• [PROBLEM TO WORK ON]:
Please write out exactly the lines of the data below from the line holding "(** [(width /" through the line holding "surface_id := 0;", and leave out the rest.

• [Stored records]:
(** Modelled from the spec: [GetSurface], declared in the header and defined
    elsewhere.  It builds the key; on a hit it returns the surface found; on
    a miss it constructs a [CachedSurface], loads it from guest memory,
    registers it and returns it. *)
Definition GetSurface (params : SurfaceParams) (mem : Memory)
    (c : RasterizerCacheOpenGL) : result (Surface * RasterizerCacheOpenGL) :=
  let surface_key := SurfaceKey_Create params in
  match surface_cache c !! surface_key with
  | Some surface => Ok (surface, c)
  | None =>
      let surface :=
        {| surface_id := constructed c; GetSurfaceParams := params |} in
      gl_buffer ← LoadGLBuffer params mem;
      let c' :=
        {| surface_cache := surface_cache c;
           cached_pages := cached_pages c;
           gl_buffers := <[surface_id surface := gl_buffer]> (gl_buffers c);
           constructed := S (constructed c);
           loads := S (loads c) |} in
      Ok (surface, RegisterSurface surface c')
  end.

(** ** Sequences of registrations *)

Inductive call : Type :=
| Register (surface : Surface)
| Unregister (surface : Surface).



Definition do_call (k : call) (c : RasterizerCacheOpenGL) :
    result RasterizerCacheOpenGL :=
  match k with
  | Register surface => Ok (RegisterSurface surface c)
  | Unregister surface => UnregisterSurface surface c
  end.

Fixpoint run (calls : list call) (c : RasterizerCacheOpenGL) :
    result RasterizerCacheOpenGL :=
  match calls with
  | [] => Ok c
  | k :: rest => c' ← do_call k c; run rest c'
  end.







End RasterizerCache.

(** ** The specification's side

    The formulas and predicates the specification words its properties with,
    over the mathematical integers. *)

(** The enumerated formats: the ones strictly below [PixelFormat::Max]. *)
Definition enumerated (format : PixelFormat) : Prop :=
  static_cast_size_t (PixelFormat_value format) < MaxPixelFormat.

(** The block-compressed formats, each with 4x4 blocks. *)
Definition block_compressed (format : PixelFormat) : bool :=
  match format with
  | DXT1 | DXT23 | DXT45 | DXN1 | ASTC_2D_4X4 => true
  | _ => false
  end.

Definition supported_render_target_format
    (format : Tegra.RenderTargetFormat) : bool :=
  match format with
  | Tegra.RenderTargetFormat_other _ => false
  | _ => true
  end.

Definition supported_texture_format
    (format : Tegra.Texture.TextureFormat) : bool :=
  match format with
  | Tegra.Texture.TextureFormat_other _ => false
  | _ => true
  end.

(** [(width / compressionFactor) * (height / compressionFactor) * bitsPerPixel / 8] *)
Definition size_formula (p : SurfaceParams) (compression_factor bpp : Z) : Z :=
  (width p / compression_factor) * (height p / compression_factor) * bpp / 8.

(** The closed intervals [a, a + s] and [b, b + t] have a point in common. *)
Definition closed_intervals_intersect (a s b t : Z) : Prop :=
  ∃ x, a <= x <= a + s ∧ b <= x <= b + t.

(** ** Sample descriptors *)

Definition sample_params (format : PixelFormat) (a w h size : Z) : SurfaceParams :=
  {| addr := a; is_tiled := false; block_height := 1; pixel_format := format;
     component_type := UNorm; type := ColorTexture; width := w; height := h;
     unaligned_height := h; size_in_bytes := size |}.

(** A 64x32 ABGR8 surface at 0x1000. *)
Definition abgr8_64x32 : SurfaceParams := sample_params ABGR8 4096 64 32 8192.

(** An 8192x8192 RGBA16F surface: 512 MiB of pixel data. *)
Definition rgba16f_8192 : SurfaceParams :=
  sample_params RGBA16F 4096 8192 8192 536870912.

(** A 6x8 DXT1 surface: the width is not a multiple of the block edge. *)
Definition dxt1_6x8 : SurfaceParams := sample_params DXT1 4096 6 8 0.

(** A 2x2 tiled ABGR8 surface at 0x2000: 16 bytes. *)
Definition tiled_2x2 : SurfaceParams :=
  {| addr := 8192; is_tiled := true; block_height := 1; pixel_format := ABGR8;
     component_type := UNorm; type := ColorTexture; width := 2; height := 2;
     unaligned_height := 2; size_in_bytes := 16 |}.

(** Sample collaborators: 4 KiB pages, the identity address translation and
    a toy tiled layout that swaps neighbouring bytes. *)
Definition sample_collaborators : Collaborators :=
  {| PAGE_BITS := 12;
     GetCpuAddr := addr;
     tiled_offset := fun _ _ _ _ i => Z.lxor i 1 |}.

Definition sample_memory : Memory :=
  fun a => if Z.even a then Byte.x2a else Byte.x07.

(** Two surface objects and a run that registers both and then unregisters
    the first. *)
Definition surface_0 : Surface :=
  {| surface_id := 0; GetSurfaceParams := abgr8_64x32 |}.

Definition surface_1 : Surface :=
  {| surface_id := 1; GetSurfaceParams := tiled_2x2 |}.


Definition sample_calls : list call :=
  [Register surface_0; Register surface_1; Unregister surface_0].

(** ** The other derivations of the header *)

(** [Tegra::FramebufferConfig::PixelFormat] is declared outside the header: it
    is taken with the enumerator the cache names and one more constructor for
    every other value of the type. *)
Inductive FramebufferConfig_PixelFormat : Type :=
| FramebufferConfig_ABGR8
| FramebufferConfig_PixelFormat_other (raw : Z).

• [RESPONSE BELOW]:
(** [(width / compressionFactor) * (height / compressionFactor) * bitsPerPixel / 8] *)
Definition size_formula (p : SurfaceParams) (compression_factor bpp : Z) : Z :=
  (width p / compression_factor) * (height p / compression_factor) * bpp / 8.

(** The closed intervals [a, a + s] and [b, b + t] have a point in common. *)
Definition closed_intervals_intersect (a s b t : Z) : Prop :=
  ∃ x, a <= x <= a + s ∧ b <= x <= b + t.

(** ** Sample descriptors *)

Definition sample_params (format : PixelFormat) (a w h size : Z) : SurfaceParams :=
  {| addr := a; is_tiled := false; block_height := 1; pixel_format := format;
     component_type := UNorm; type := ColorTexture; width := w; height := h;
     unaligned_height := h; size_in_bytes := size |}.

(** A 64x32 ABGR8 surface at 0x1000. *)
Definition abgr8_64x32 : SurfaceParams := sample_params ABGR8 4096 64 32 8192.

(** An 8192x8192 RGBA16F surface: 512 MiB of pixel data. *)
Definition rgba16f_8192 : SurfaceParams :=
  sample_params RGBA16F 4096 8192 8192 536870912.

(** A 6x8 DXT1 surface: the width is not a multiple of the block edge. *)
Definition dxt1_6x8 : SurfaceParams := sample_params DXT1 4096 6 8 0.

(** A 2x2 tiled ABGR8 surface at 0x2000: 16 bytes. *)
Definition tiled_2x2 : SurfaceParams :=
  {| addr := 8192; is_tiled := true; block_height := 1; pixel_format := ABGR8;
     component_type := UNorm; type := ColorTexture; width := 2; height := 2;
     unaligned_height := 2; size_in_bytes := 16 |}.

(** Sample collaborators: 4 KiB pages, the identity address translation and
    a toy tiled layout that swaps neighbouring bytes. *)
Definition sample_collaborators : Collaborators :=
  {| PAGE_BITS := 12;
     GetCpuAddr := addr;
     tiled_offset := fun _ _ _ _ i => Z.lxor i 1 |}.

Definition sample_memory : Memory :=
  fun a => if Z.even a then Byte.x2a else Byte.x07.

(** Two surface objects and a run that registers both and then unregisters
    the first. *)
Definition surface_0 : Surface :=
  {| surface_id := 0; GetSurfaceParams := abgr8_64x32 |}.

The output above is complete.